▶ _Exercise aim_
Lines that contain the string "text" are the ones to list; copy all of them from the records.

***

Lemma streaming_agrees_with_plain_witness :
  min_response_length (memory (World 0 answering_config answering_config))
  = min_response_length (disk (World 0 answering_config answering_config))
  ∧ (∀ r,
       reply (chat_completions_proxy sample_loads 0 (λ _, "error") answering_net json_finite
                (World 0 answering_config answering_config) (Some "Bearer 123") false ∅)
       = Return r →
       ∃ result content,
         r = JSONResponse result
         ∧ json_finite result = true
         ∧ message_content result = Return content
         ∧ ∃ body, stream_response_content 0 result content = Return body
                   ∧ reply (chat_completions_proxy sample_loads 0 (λ _, "error")
                              answering_net json_finite
                              (World 0 answering_config answering_config)
                              (Some "Bearer 123") true ∅)
                     = Return (Streaming body))
  ∧ (∀ status detail,
       reply (chat_completions_proxy sample_loads 0 (λ _, "error") answering_net json_finite
                (World 0 answering_config answering_config) (Some "Bearer 123") true ∅)
       = Raise (HTTPException status detail) →
       ∃ detail',
         reply (chat_completions_proxy sample_loads 0 (λ _, "error") answering_net json_finite
                  (World 0 answering_config answering_config) (Some "Bearer 123") false ∅)
         = Raise (HTTPException status detail'))
  ∧ (∀ status detail,
       reply (chat_completions_proxy sample_loads 0 (λ _, "error") answering_net json_finite
                (World 0 answering_config answering_config) (Some "Bearer 123") false ∅)
       = Raise (HTTPException status detail) →
       (∃ detail',
          reply (chat_completions_proxy sample_loads 0 (λ _, "error") answering_net
                   json_finite (World 0 answering_config answering_config)
                   (Some "Bearer 123") true ∅)
          = Raise (HTTPException status detail'))
       ∨ (status = 500%Z
          ∧ ∃ result content body,
              json_finite result = false
              ∧ message_content result = Return content
              ∧ stream_response_content 0 result content = Return body
              ∧ reply (chat_completions_proxy sample_loads 0 (λ _, "error") answering_net
                         json_finite (World 0 answering_config answering_config)
                         (Some "Bearer 123") true ∅)
                = Return (Streaming body))).
Proof.
  split; [reflexivity|].
  exact (streaming_agrees_with_plain sample_loads 0 (λ _, "error") answering_net json_finite
           (World 0 answering_config answering_config) (Some "Bearer 123") ∅ eq_refl).
Defined.
(** * build_documentation.py: module names, render sessions and the entry loop

    A shallow embedding of [src/build_documentation.py].  Python strings are
    [string]s, [str] methods are the functions of [PyStr], the watch set of
    [RenderSession.render] is a [gset string], the loader list of the engine
    configuration is a [list] updated by index, and the calls into the
    documentation engine, [os] and [logging] are threaded through a small
    state-and-exception monad over an abstract world. *)

From Stdlib Require Import Ascii String List Bool Arith Lia.
From stdpp Require Import base option list gmap strings.

Local Open Scope string_scope.
Local Open Scope list_scope.

(** ** Python [str] methods used by the script *)

Module PyStr.

Definition nonempty (s : string) : bool :=
  match s with "" => false | String _ _ => true end.

Fixpoint drop (n : nat) (s : string) : string :=
  match n, s with
  | O, _ => s
  | S _, "" => ""
  | S n', String _ s' => drop n' s'
  end.

Fixpoint take (n : nat) (s : string) : string :=
  match n, s with
  | O, _ => ""
  | S _, "" => ""
  | S n', String a s' => String a (take n' s')
  end.

(** [s.startswith(p)] *)
Fixpoint startswith (s p : string) : bool :=
  match p, s with
  | "", _ => true
  | String _ _, "" => false
  | String b p', String a s' => Ascii.eqb a b && startswith s' p'
  end.

(** [s.endswith(suf)] *)
Fixpoint endswith (s suf : string) : bool :=
  String.eqb s suf ||
  match s with
  | "" => false
  | String _ s' => endswith s' suf
  end.

(** [s.removeprefix(p)]: [s[len(p):]] when [s.startswith(p)], else [s]. *)
Definition removeprefix (s p : string) : string :=
  if startswith s p then drop (String.length p) s else s.
(** * i3 command layer (src/commands.c): a shallow embedding

    The file follows commands.c from top to bottom: the relative-epsilon
    comparison, the migration harness (capture buffers, frame comparison,
    the nagbar process handle), the criteria functions that build the
    working set [owindows], and the command handlers [cmd_resize],
    [cmd_focus], [cmd_layout], and [cmd_fullscreen] and
    [cmd_move_scratchpad] for the handlers that expand
    [HANDLE_EMPTY_MATCH].

    Conventions.
    - A C pointer is an address in [Z]; [NULL] is 0.  Container structs live
      in a heap [gmap Z Con]; dereferencing an address that is not in the
      heap is undefined behaviour in C and is the outcome [Fault] here.
    - [double] is Rocq's primitive binary64 [float]; a C [float] is a
      [spec_float] produced by rounding to binary32 (precision 24,
      emax 128), the arithmetic being the one of IEEE 754 with
      FLT_EVAL_METHOD 0.
    - A [char*] that may be NULL is an [option string].
    - Functions of other translation units (con.c, tree.c, match.c,
      regex.c, workspace.c) are variables of the section that uses them.
    - The two [while] loops of [cmd_resize] take fuel; [OutOfFuel] is not
      an outcome of the program, and [resize_find_current_ends] shows when
      it does not occur. *)

From Stdlib Require Import ZArith Floats Ascii String List Bool Lia.
From stdpp Require Import gmap strings.
Import ListNotations.

Local Open Scope string_scope.
Local Open Scope list_scope.
Local Open Scope Z_scope.

(** ** Pointers and the outcome of running C code *)

Definition ptr := Z.
Definition NULL : ptr := 0.

Inductive result (A : Type) : Type :=
  | Ok (a : A)
  | Fault        (* NULL or dangling pointer dereferenced *)
  | OutOfFuel.   (* a loop was cut off by the fuel of the model *)
Arguments Ok {A} a.
Arguments Fault {A}.
Arguments OutOfFuel {A}.

#[global] Instance result_ret : MRet result := fun _ a => Ok a.
#[global] Instance result_bind : MBind result := fun _ _ f r =>
  match r with
  | Ok a => f a
  | Fault => Fault
  | OutOfFuel => OutOfFuel
  end.

(** ** Machine integers *)

(** Two's-complement [int] (32 bits). *)
Definition int_wrap (z : Z) : Z := (z + 2 ^ 31) mod 2 ^ 32 - 2 ^ 31.

(** [uint32_t] arithmetic of [Rect] (declared in include/data.h). *)
Definition uint32_wrap (z : Z) : Z := z mod 2 ^ 32.

(** libc: blanks are skipped, then an optional sign, then decimal digits
    up to the first character that is not a digit. *)
Definition is_space (c : ascii) : bool :=
  let n := nat_of_ascii c in
  (n =? 32)%nat || ((9 <=? n)%nat && (n <=? 13)%nat).

Definition digit_of (c : ascii) : option Z :=
  let n := Z.of_nat (nat_of_ascii c) in
  if (48 <=? n) && (n <=? 57) then Some (n - 48) else None.

Fixpoint atoi_blanks (s : string) : string :=
  match s with
  | String c s' => if is_space c then atoi_blanks s' else s
  | EmptyString => s
  end.

(** [long] has 64 bits. *)
Definition LONG_MAX : Z := 2 ^ 63 - 1.
Definition LONG_MIN : Z := - 2 ^ 63.

(** The digits of [strtol]: the value read and the text left over. *)
Fixpoint strtol_digits (acc : Z) (s : string) : Z * string :=
  match s with
  | String c s' =>
      match digit_of c with
      | Some d => strtol_digits (10 * acc + d) s'
      | None => (acc, s)
      end
  | EmptyString => (acc, s)
  end.

(** [strtol(s, &end, 10)]: the value and the text [end] points to.  Blanks
    and one sign are skipped; without a digit after them nothing is
    converted and [end] is [s] itself; a value out of range is clamped. *)
Definition strtol (s : string) : Z * string :=
  let after_blanks := atoi_blanks s in
  let '(negative, digits) :=
    match after_blanks with
    | String "-" r => (true, r)
    | String "+" r => (false, r)
    | _ => (false, after_blanks)
    end in
  match digits with
  | String c _ =>
      match digit_of c with
      | Some _ =>
          let '(v, rest) := strtol_digits 0 digits in
          let v := if negative : bool then - v else v in
          (Z.max LONG_MIN (Z.min LONG_MAX v), rest)
      | None => (0, s)
      end
  | EmptyString => (0, s)
  end.

(** [atoi(s)] of glibc is [(int) strtol(s, NULL, 10)]: the value is
    clamped to the range of [long] first and then cut to 32 bits, so a
    digit string beyond [LONG_MAX] gives -1. *)
Definition atoi (s : string) : Z := int_wrap (fst (strtol s)).

(** ** Floating point *)

(** Conversion of a [double] to [float] (round to nearest even in
    binary32), and the widening of a [float] to [double], which is exact
    and yields the binary64 representation of the same number. *)
Definition float32_round (x : spec_float) : spec_float :=
  match x with
  | S754_finite s m e => binary_round 24 128 s m e
  | _ => x
  end.

Definition to_float (x : float) : spec_float := float32_round (Prim2SF x).

Definition to_double (x : spec_float) : spec_float :=
  match x with
  | S754_finite s m e => binary_round prec emax s m e
  | _ => x
  end.

(** [(double)n] for an [int] n. *)
Definition double_of_int (n : Z) : float :=
  SF2Prim (binary_normalize prec emax n 0 false).

(** 0.05 as a [double] literal: the binary64 number nearest to 1/20. *)
Definition floor_percent : float := 0x1.999999999999ap-5%float.

(** [DBL_EPSILON] of <float.h>: 2^-52. *)
Definition DBL_EPSILON : float := 0x1p-52%float.

(** [definitelyGreaterThan]: the parameters are C [float]s.  [fabs] takes
    and returns [double], so the maximum and its product with [epsilon]
    are computed in binary64; the difference [a - b] is a [float]
    subtraction, widened for the comparison. *)
Definition definitelyGreaterThan (a b epsilon : spec_float) : bool :=
  let fabs_a := SFabs (to_double a) in
  let fabs_b := SFabs (to_double b) in
  SFltb
    (SF64mul (if SFltb fabs_a fabs_b then fabs_b else fabs_a) (to_double epsilon))
    (to_double (SFsub 24 128 a b)).

(** The call of line 619: [definitelyGreaterThan(x, 0.05, DBL_EPSILON)] with
    a [double] x; the three arguments are converted to [float]. *)
Definition above_floor (x : float) : bool :=
  definitelyGreaterThan (to_float x) (to_float floor_percent) (to_float DBL_EPSILON).

(** ** Data model (include/data.h, as far as commands.c uses it) *)

(** [struct regex]: the compiled program is a function of the pattern
    text, which is what commands.c reads. *)
Record regex := { pattern : string }.

(** [Match]: six regex predicates (NULL when absent) and five scalar
    fields. *)
Record Match := {
  match_title : option regex;
  match_application : option regex;
  match_class : option regex;
  match_instance : option regex;
  match_mark : option regex;
  match_role : option regex;
  match_dock : Z;
  match_id : Z;
  match_con_id : ptr;
  match_floating : Z;
  match_insert_where : Z
}.

Record i3Window := {
  win_id : Z;
  win_class : option string;
  win_instance : option string;
  win_role : option string;
  win_name : option string
}.

Inductive con_type_t := CT_WORKSPACE | CT_FLOATING_CON | CT_OTHER (tag : Z).
Inductive layout_t := L_DEFAULT | L_STACKED | L_TABBED | L_OTHER (tag : Z).
Inductive orientation_t := NO_ORIENTATION | HORIZ | VERT.
Inductive fullscreen_mode_t := CF_NONE | CF_OUTPUT | CF_GLOBAL.

#[global] Instance con_type_eq_dec : EqDecision con_type_t.
Proof. solve_decision. Defined.
#[global] Instance layout_eq_dec : EqDecision layout_t.
Proof. solve_decision. Defined.
#[global] Instance orientation_eq_dec : EqDecision orientation_t.
Proof. solve_decision. Defined.
#[global] Instance fullscreen_mode_eq_dec : EqDecision fullscreen_mode_t.
Proof. solve_decision. Defined.

Record Rect := { rect_x : Z; rect_y : Z; rect_width : Z; rect_height : Z }.

(** [Con]: the fields commands.c reads or writes.  [nodes_prev] and
    [nodes_next] are what [TAILQ_PREV(con, nodes_head, nodes)] and
    [TAILQ_NEXT(con, nodes)] evaluate to. *)
Record Con := {
  con_type : con_type_t;
  con_parent : ptr;
  con_layout : layout_t;
  con_orientation : orientation_t;
  con_percent : float;
  con_rect : Rect;
  con_mark : option string;
  con_window : option i3Window;
  con_fullscreen_mode : fullscreen_mode_t;
  nodes_prev : ptr;
  nodes_next : ptr
}.

Definition set_percent (c : Con) (p : float) : Con :=
  {| con_type := con_type c; con_parent := con_parent c;
     con_layout := con_layout c; con_orientation := con_orientation c;
     con_percent := p; con_rect := con_rect c; con_mark := con_mark c;
     con_window := con_window c;
     con_fullscreen_mode := con_fullscreen_mode c;
     nodes_prev := nodes_prev c; nodes_next := nodes_next c |}.

Definition set_rect (c : Con) (r : Rect) : Con :=
  {| con_type := con_type c; con_parent := con_parent c;
     con_layout := con_layout c; con_orientation := con_orientation c;
     con_percent := con_percent c; con_rect := r; con_mark := con_mark c;
     con_window := con_window c;
     con_fullscreen_mode := con_fullscreen_mode c;
     nodes_prev := nodes_prev c; nodes_next := nodes_next c |}.

(** The container tree as commands.c sees it: the structs by address, the
    list [all_cons] and the global [focused]. *)
Record tree := {
  heap : gmap Z Con;
  all_cons : list ptr;
  focused : ptr
}.

Definition set_heap (t : tree) (h : gmap Z Con) : tree :=
  {| heap := h; all_cons := all_cons t; focused := focused t |}.

Definition deref (t : tree) (p : ptr) : result Con :=
  match heap t !! p with
  | Some c => Ok c
  | None => Fault
  end.

(** [stackframe]: [args] holds [args[0 .. n_args-1]]; the frames are
    allocated with scalloc and filled by the save functions, which count
    every parameter, NULL or not. *)
Record stackframe := {
  frame_match : Match;
  args : list (option string)
}.

Definition n_args (f : stackframe) : Z := Z.of_nat (length (args f)).

(** Lines written by LOG, ELOG, fprintf and printf that report what a
    function decided.  DLOG lines are debugging output and are left out,
    and so are the lines that only echo a value or give advice. *)
Inductive log_msg :=
  | FAILED_count (new_count old_count : Z)
  | FAILED_match (frame : Z)
  | FAILED_n_args (new_n_args old_n_args frame : Z)
  | FAILED_arg (j : Z) (new_arg old_arg : option string) (frame : Z)
  | nagbar_already_running
  | nagbar_starting
  | nagbar_fork_failed
  | nagbar_not_exited_normally
  | nagbar_exit_status (exitcode : Z)
  | nagbar_not_found
  | resize_floating
  | resize_tiling
  | resize_wrong_direction (o : orientation_t)
  | resize_no_other_container
  | resize_at_minimum
  | focus_in_fullscreen
  | focus_needs_criteria
  | focus_matches_many (count : Z).

(** The globals of commands.c together with the tree.  [nagbar_procs] is
    not a variable of the program: it lists the i3-nagbar processes that
    were forked and whose end no watcher has reported yet. *)
Record state := {
  st_tree : tree;
  owindows : list ptr;
  migration_test : bool;
  old_stackframes : list stackframe;
  new_stackframes : list stackframe;
  migration_pid : Z;
  child_watchers : list Z;
  nagbar_procs : list Z;
  log : list log_msg
}.

Definition set_tree (s : state) (t : tree) : state :=
  {| st_tree := t; owindows := owindows s; migration_test := migration_test s;
     old_stackframes := old_stackframes s; new_stackframes := new_stackframes s;
     migration_pid := migration_pid s; child_watchers := child_watchers s;
     nagbar_procs := nagbar_procs s; log := log s |}.

Definition set_owindows (s : state) (l : list ptr) : state :=
  {| st_tree := st_tree s; owindows := l; migration_test := migration_test s;
     old_stackframes := old_stackframes s; new_stackframes := new_stackframes s;
     migration_pid := migration_pid s; child_watchers := child_watchers s;
     nagbar_procs := nagbar_procs s; log := log s |}.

***

▶ _Exercise answer_
(** The digits of [strtol]: the value read and the text left over. *)
(** [strtol(s, &end, 10)]: the value and the text [end] points to.  Blanks
    text, which is what commands.c reads. *)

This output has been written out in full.